Once the documentaries finish going through a final production phase -- likely by January -- they'll be distributed to local schools and libraries at no cost to those entities, Osman says. The documentaries, which are aimed at a fifth-grade audience, also will be available to the general public through The Education Store for Purdue Extension.

The class was made possible through a $5,000 grant from the Office of the Dean of the College of Liberal Arts, and through collaboration with Mary Cutler, naturalist for the Tippecanoe County Park and Recreation Department.

Osman says that he hopes the documentaries provide a dynamic, up-close way of teaching science to elementary and middle school students.

"Students in Tippecanoe County who watch these documentaries will be looking at a resource that's right here in their backyard," Osman says.

"If even one student watches these documentaries and becomes inspired to go see the Celery Bog, and to eventually pursue a career as a biologist, that's what I'm really hoping happens. I want to open young students' eyes to the benefits of a career in the sciences because we desperately need scientists here in the country."

The students in Osman's spring class each spent about 20 hours filming in the Celery Bog, capturing everything from a turtle digging its nest to muskrats swimming to deer foraging for food. Prior to shooting, Osman provided a three-day, in-class filmmaking boot camp so the students would have the technical skills they needed.

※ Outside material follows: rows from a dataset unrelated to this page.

(* ===== verification/SamplesFacts.v ===== *)
(** The tables of samples: partitions are there when rows are inserted, what was
    inserted is read back, and cleaning up removes what is old and nothing else. *)

From S2P Require Export Samples.
From S2P Require Import Subjects GoStrings.

(** * INSERT ... ON CONFLICT *)

Section Upsert.
Context {K V : Type} `{Countable K}.
Implicit Types (rows : list (K * V)) (m : gmap K V).

Definition put_all rows m : gmap K V := foldl (λ m kv, <[kv.1 := kv.2]> m) m rows.
Lemma upsert_overwrite rows m : upsert_rows overwrite rows m = if bool_decide (NoDup rows.*1) then Some (put_all rows m) else None.
Proof.
  unfold upsert_rows, put_all. destruct (bool_decide _); [|done]. f_equal. revert m. induction rows as [|[k v] rows IH]; intros m; [done|].
  cbn [foldl fst snd]. unfold overwrite at 2. replace (match m !! k with Some _ => v | None => v end) with v by (by destruct (m !! k)). apply IH.
Qed.
Lemma put_all_other rows m k : k ∉ rows.*1 → put_all rows m !! k = m !! k.
Proof.
  unfold put_all. revert m. induction rows as [|[k' v] rows IH]; intros m; cbn; [done|]. rewrite not_elem_of_cons. intros [Hne Hk].
  rewrite IH by done. by rewrite lookup_insert_ne.
Qed.
Lemma put_all_lookup rows m k v : NoDup rows.*1 → (k, v) ∈ rows → put_all rows m !! k = Some v.
Proof.
  unfold put_all. revert m. induction rows as [|[k' v'] rows IH]; intros m; cbn; [by intros _ ?%not_elem_of_nil|].
  rewrite NoDup_cons. intros [Hn Hnd] [[= -> ->]|Hin]%elem_of_cons; [|by apply IH].
  change (put_all rows (<[k':=v']> m) !! k' = Some v'). rewrite put_all_other by done. by rewrite lookup_insert_eq.
Qed.
Lemma put_all_some rows m k v : put_all rows m !! k = Some v → m !! k = Some v ∨ (k, v) ∈ rows.
Proof.
  unfold put_all. revert m. induction rows as [|[k' v'] rows IH]; intros m; cbn; [by left|]. intros [Hm|Hin]%IH; [|right; by right].
  apply lookup_insert_Some in Hm as [[-> <-]|[_ Hm]]; [right; left|by left].
Qed.
End Upsert.

(** * Partitions *)

Lemma day_of_seconds at_ : day_of (truncate second at_) = day_of at_.
Proof. unfold day_of, truncate, day_ns, hour, minute, second. Z.to_euclidean_division_equations. lia. Qed.
Lemma day_of_days d at_ : day_of (truncate day_ns at_ + d * day_ns) = (day_of at_ + d)%Z.
Proof. unfold day_of, truncate. rewrite Z_div_plus_full by done. by rewrite Z.div_mul. Qed.

(** Every row is in a partition that is there; one this process takes for granted is
    there, unless it ended before [horizon], the last time up to which partitions were
    dropped. *)
Record parts_ok (horizon : Z) (t : SampleTables) : Prop := {
  po_metrics : ∀ c at_ m v, sm_metrics t !! (c, at_, m) = Some v → (metricSamplesParent, day_of at_) ∈ sm_parts t;
  po_consumers : ∀ c at_ k v, sm_consumers t !! (c, at_, k) = Some v → (incidentSamplesParent, day_of at_) ∈ sm_parts t;
  po_ensured : ∀ p d, (p, d) ∈ sm_ensured t → (p, d) ∈ sm_parts t ∨ ((d + 1) * day_ns ≤ horizon)%Z;
}.

Definition with_partition (parent : string) (d : Z) (t : SampleTables) : SampleTables :=
  if bool_decide ((parent, d) ∈ sm_ensured t) then t else set_ensured (union {[(parent, d)]}) (set_parts (union {[(parent, d)]}) t).
Lemma ensure_run parent at_ t : sm_up t = true → ensureDayPartition parent at_ t = (Ok tt, with_partition parent (day_of at_) t).
Proof.
  intros Hup. unfold ensureDayPartition, with_partition, samples_online, bind, get, ensure, truncate. cbv zeta.
  replace (day_of (at_ / day_ns * day_ns)) with (day_of at_) by (unfold day_of; by rewrite Z.div_mul).
  destruct (bool_decide _); [done|]. cbn. by rewrite Hup.
Qed.
Lemma with_partition_same parent d t : let t' := with_partition parent d t in
  sm_up t' = sm_up t ∧ sm_clusters t' = sm_clusters t ∧ sm_metrics t' = sm_metrics t ∧ sm_consumers t' = sm_consumers t ∧
  sm_nodes t' = sm_nodes t ∧ sm_annotations t' = sm_annotations t ∧ sm_audit t' = sm_audit t ∧ sm_buckets t' = sm_buckets t ∧
  sm_parts t ⊆ sm_parts t'.
Proof. unfold with_partition. destruct (bool_decide _); cbn; split_and!; try done. set_solver. Qed.
Lemma with_partition_ok horizon parent d t : parts_ok horizon t → parts_ok horizon (with_partition parent d t).
Proof.
  intros [Hm Hc He]. unfold with_partition. destruct (bool_decide _); [done|]. split; cbn.
  - intros c at_ m v Hv. apply elem_of_union. right. by eapply Hm.
  - intros c at_ k v Hv. apply elem_of_union. right. by eapply Hc.
  - intros p d' [->%elem_of_singleton|Hin]%elem_of_union; [left; set_solver|]. destruct (He _ _ Hin); [left; set_solver|by right].
Qed.
(** The partition of a day that had not ended is there. *)
Lemma with_partition_in horizon parent d t : parts_ok horizon t → (horizon < (d + 1) * day_ns)%Z → (parent, d) ∈ sm_parts (with_partition parent d t).
Proof.
  intros [_ _ He] Hd. unfold with_partition. case_bool_decide as Hin; [|cbn; set_solver]. destruct (He _ _ Hin); [done|lia].
Qed.

(** ** Inserting *)

Definition metric_rows_of (clusterID : string) (at_ : Z) (samples : list MetricSampleRow) : list (string * Z * string * spec_float) :=
  (λ s : MetricSampleRow, ((clusterID, truncate second at_, s.1), s.2)) <$> samples.
Lemma metric_rows_NoDup c at_ samples : NoDup (metric_rows_of c at_ samples).*1 ↔ NoDup samples.*1.
Proof.
  assert (E : (metric_rows_of c at_ samples).*1 = (λ m : string, (c, truncate second at_, m)) <$> samples.*1)
    by (unfold metric_rows_of; by rewrite <- !list_fmap_compose).
  rewrite E. split; [apply NoDup_fmap_1|apply NoDup_fmap_2]. by intros x y [= ->].
Qed.

Lemma insert_metrics_run horizon clusterID at_ samples t : sm_up t = true → clusterID ∈ sm_clusters t → parts_ok horizon t →
  (horizon < (day_of at_ + 1) * day_ns)%Z → samples ≠ [] →
  let t1 := with_partition metricSamplesParent (day_of at_) t in
  InsertMetricSamples clusterID at_ samples t =
    if bool_decide (NoDup samples.*1) then (Ok tt, set_metrics (put_all (metric_rows_of clusterID at_ samples)) t1) else (Err ErrDB, t1).
Proof.
  intros Hup Hc Hok Hd Hne t1. unfold InsertMetricSamples. destruct (Nat.eqb_spec (length samples) 0) as [E|_]; [by apply nil_length_inv in E|].
  destruct (with_partition_same metricSamplesParent (day_of at_) t) as (Hu & Hcl & Hme & _). fold t1 in Hu, Hcl, Hme.
  cbv zeta. unfold bind at 1. rewrite ensure_run by done. rewrite day_of_seconds. fold t1.
  unfold samples_online, known_cluster, has_partition, bind, get, ensure. cbn [fst snd]. rewrite Hu, Hup. cbn. rewrite Hcl, bool_decide_eq_true_2 by done.
  cbn. rewrite day_of_seconds, bool_decide_eq_true_2 by (by eapply with_partition_in). cbn.
  change ((λ s : MetricSampleRow, _) <$> samples) with (metric_rows_of clusterID at_ samples). rewrite upsert_overwrite.
  rewrite (bool_decide_ext _ _ (metric_rows_NoDup clusterID at_ samples)). rewrite Hme. destruct (bool_decide _); [|done].
  unfold modify, set_metrics. by rewrite Hme.
Qed.

Lemma insert_metrics_ok horizon clusterID at_ samples t : (metricSamplesParent, day_of at_) ∈ sm_parts t → parts_ok horizon t →
  parts_ok horizon (set_metrics (put_all (metric_rows_of clusterID at_ samples)) t).
Proof.
  intros Hin [Hm Hc He]. split; cbn; [|done..]. intros c a m v Hv. apply put_all_some in Hv as [Hv|Hv]; [by eapply Hm|].
  apply list_elem_of_fmap in Hv as (s & [= -> -> -> ->] & _). by rewrite day_of_seconds.
Qed.

(** What an operation leaves alone: the metrics, and that partitions are there. *)
Record keeps_metrics (t t' : SampleTables) : Prop := {
  km_up : sm_up t' = sm_up t;
  km_clusters : sm_clusters t' = sm_clusters t;
  km_metrics : sm_metrics t' = sm_metrics t;
  km_parts : ∀ horizon, parts_ok horizon t → parts_ok horizon t';
}.
#[export] Instance keeps_metrics_preorder : PreOrder keeps_metrics.
Proof. split; [by split|]. intros a b c [] []. split; [congruence..|auto]. Qed.
Lemma keeps_same t t' : sm_up t' = sm_up t → sm_clusters t' = sm_clusters t → sm_metrics t' = sm_metrics t → sm_consumers t' = sm_consumers t →
  sm_parts t' = sm_parts t → sm_ensured t' = sm_ensured t → keeps_metrics t t'.
Proof. intros Hu Hc Hm Hco Hp He. split; [done..|]. intros h [H1 H2 H3]. split; rewrite ?Hm, ?Hco, ?Hp, ?He; done. Qed.
Lemma keeps_partition parent d t : keeps_metrics t (with_partition parent d t).
Proof.
  destruct (with_partition_same parent d t) as (Hu & Hc & Hm & _). split; [done..|]. intros h. apply with_partition_ok.
Qed.

Lemma insert_consumers_keeps clusterID at_ samples : runs keeps_metrics (InsertIncidentConsumerSamples clusterID at_ samples).
Proof.
  intros t. unfold InsertIncidentConsumerSamples. destruct (Nat.eqb _ 0); [done|]. cbv zeta. unfold bind at 1.
  destruct (sm_up t) eqn:Hup.
  - rewrite ensure_run by done. rewrite day_of_seconds. set (t1 := with_partition _ _ t). pose proof (keeps_partition incidentSamplesParent (day_of at_) t) as Hk.
    fold t1 in Hk. etrans; [exact Hk|]. unfold samples_online, known_cluster, has_partition, bind, get, ensure. cbn.
    destruct (sm_up t1); [|done]. cbn. destruct (bool_decide (clusterID ∈ _)); [|done]. cbn. case_bool_decide as Hin; [|done]. cbn.
    rewrite upsert_overwrite. destruct (bool_decide _); [|done]. cbn. split; [done..|]. intros h [Hm Hc He]. split; cbn; [done| |done].
    intros c a k v Hv. apply put_all_some in Hv as [Hv|Hv]; [by eapply Hc|]. apply list_elem_of_fmap in Hv as (s & [= -> -> -> ->] & _). done.
  - unfold ensureDayPartition, samples_online, bind, get, ensure. cbn. destruct (bool_decide _).
    + cbn. by rewrite Hup.
    + cbn. by rewrite Hup.
Qed.
Lemma insert_nodes_keeps clusterID events : runs keeps_metrics (InsertIncidentNodeEvents clusterID events).
Proof.
  intros t. unfold InsertIncidentNodeEvents. destruct (Nat.eqb _ 0); [done|]. unfold samples_online, known_cluster, bind, get, ensure. cbn.
  destruct (sm_up t); [|done]. cbn. destruct (bool_decide _); [|done]. cbn. destruct (forallb _ _); [|done]. cbn. by apply keeps_same.
Qed.
Lemma upsert_buckets_keeps rows : runs keeps_metrics (UpsertBottleneckHourBuckets rows).
Proof.
  intros t. unfold UpsertBottleneckHourBuckets. destruct (Nat.eqb _ 0); [done|]. unfold samples_online, bind, get, ensure. cbn.
  destruct (sm_up t); [|done]. cbn. destruct (forallb _ _); [|done]. cbn. destruct (upsert_rows _ _ _); [|done]. cbn. by apply keeps_same.
Qed.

Osman's preparation for the class began months before the first students came on board, he says. After receiving the community engagement grant in January, Osman linked up with Cutler, who met early on with students, fact-checked scripts and reviewed rough cuts of the videos. She also will be involved in packaging the final cuts.

"This documentary project is very exciting because it has the potential to reach a very large number of teachers and students," Cutler says.

"The recent economic climate has made it very difficult for teachers to take students on on-site field trips, so having something that will be able to connect students to a local natural resource is a big benefit. We hope the videos inspire students to take that extra step to visit this resource, which really is in their backyard."

Greater Lafayette's education systems continue to be involved in the initiative as well. In February, Osman convened a group of local science teachers, who helped formulate the documentaries' topics. In August, school curriculum officials will review the videos; in a year Cutler will help local teachers formulate lessons revolving around them.

Eventually, Osman hopes to develop an interactive, Web-based program that would see Purdue experts visit myriad nature areas to conduct live question-and-answer sessions with science students here and around the world.

"We'd love to bring scientists from across Purdue to places like the Celery Bog and be able not only to show these documentaries to classrooms live through the Internet, but also have the students in those classrooms be able to interact with the scientists and ask questions," Osman says. "It would be like a field trip, but without the travel costs involved for the schools."